With the 71st annual Primetime Emmy Awards arriving Sunday, Sept. 22, at the Microsoft Theater in Los Angeles (airing on Fox/5 starting at 8 p.m.), I'm taking a closer look at some of the key races.
And as peak TV roars ahead, there are no shortage of races, key or otherwise. In the all-important drama category will "Game of Thrones" win its fourth award, or will some dark horse rob the most acclaimed series of the decade its victory lap? In comedy will "Veep" storm back to win a fourth best show Emmy, denying "The Marvelous Mrs. Maisel" a repeat?
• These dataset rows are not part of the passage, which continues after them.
Lemma seen_body_calls m ch data x p y v :
  2 <= m -> hp_content_length (x_parser y) = hp_content_length (x_parser x) - 1 -> alike (x_parser (content (fun n => n - m) x)) (x_parser (content (fun n => n - (m - 1)) y)) ->
  seen_calls (body_calls m (ch :: data) x) v = seen_calls (body_calls (m - 1) data y) (see (OnBody [ch]) p v).
Proof.
  intros Hm Hc Ha. unfold body_calls. rewrite Hc. replace (hp_content_length (x_parser x) - 1 - (m - 1)) with (hp_content_length (x_parser x) - m) by lia.
  replace (Z.to_nat m) with (S (Z.to_nat (m - 1))) by lia. cbn [take]. cbn [seen_calls fold_left fst snd].
  rewrite see_body. cbn [app]. destruct (_ =? 0); [|done]. cbn [fold_left fst snd].
  unfold see at 1 3. by rewrite (alike_visible Ha).
Qed.

(** A turn that reads [m] bytes of the data against one that reads the first, and the
    next call that reads the others. *)
Lemma peel_reads p ch c rest m y calls calls' after after' :
  let x2 := enter (stored y) in
  good_parser p -> 2 <= m -> marks y = no_prefix ->
  execute_turn ch [ch] (enter p) = inr ([(OnBody [ch], p, 0)], Next y 1) ->
  execute_turn ch (ch :: c :: rest) (enter p) = inr (calls, Next after (Z.to_nat m)) ->
  execute_turn c (c :: rest) x2 = inr (calls', Next after' (Z.to_nat (m - 1))) ->
  (forall v, seen_calls calls v = seen_calls calls' (see (OnBody [ch]) p v)) ->
  marks after = no_prefix -> marks after' = no_prefix -> lifted no_prefix after after' ->
  same_result no_prefix 0 0 (Z.of_nat (length (ch :: c :: rest))) (execute p (ch :: c :: rest))
    (then_execute p [ch] (c :: rest)).
Proof.
  intros x2 Hp Hm Hmy E1 E2 E3 Hv Ma Ma' Hl. pose proof (enter_good p Hp) as Hg.
  pose proof (execute_turn_good ch [ch] _ Hg) as Hgy. rewrite E1 in Hgy. cbn in Hgy.
  destruct (enter_stored _ Hgy) as [Hl2 Hg2]. fold x2 in Hl2, Hg2.
  pose proof (execute_turn_good c (c :: rest) x2 Hg2) as Hg3. rewrite E3 in Hg3. cbn in Hg3.
  unfold then_execute. rewrite execute_one, E1, (push_closed ch y Hmy). cbn [length Z.of_nat Pos.of_succ_nat Z.eqb].
  rewrite !execute_cons. fold x2. cbn [execute_loop]. rewrite E2, E3, !push_closed by done.
  replace (Z.to_nat m - 1)%nat with (S (Z.to_nat (m - 1) - 1)) by lia.
  rewrite joinr_preceded. cbn [length]. rewrite !Nat2Z.inj_succ, <-!Z.add_1_r. apply (same_join no_prefix).
  - intros v. by rewrite ahead_none, !seen_app, !seen_offsets, open_pieces_marks, Hmy, ahead_none.
  - by apply same_shift, loop_same.
Qed.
The limited series race is especially exciting, and may come down to just two electrifying contestants, Ava Du Vernay's "When They See Us," and HBO's "Chernobyl." The actor categories in both comedy and drama appear to be wide open, or are they? We'll handicap those, but don't be surprised if the 71st will be truly dominated by just one name: Julia Louis-Dreyfus.
In this age of TV profusion, the Emmys have assumed greater prominence than perhaps at anytime in TV history. For shows, showrunners and stars, these are a way to stand above and beyond the surging crowd. They don't simply confer prestige. They confer attention. For the major streaming services, they bring a third benefit: Subscribers. The battle between Netflix (117 Emmy nods) and HBO (137) is not just pitched, but now has the semblance of a blood match. Netflix knows the time to win and win big is now, because HBO's new streaming service, HBO Max, will launch next spring. Meanwhile, it will have to contend with Apple TV Plus in just a few more weeks (launch date: Nov. 1). The nominally good news for Netflix: HBO will have to contend with it too.
So as you watch Sunday, don't necessarily think of these as nice awards to be placed on some winner's mantelpiece. They are field pieces in a raging battle. Who will win? Who will lose? Let's find out.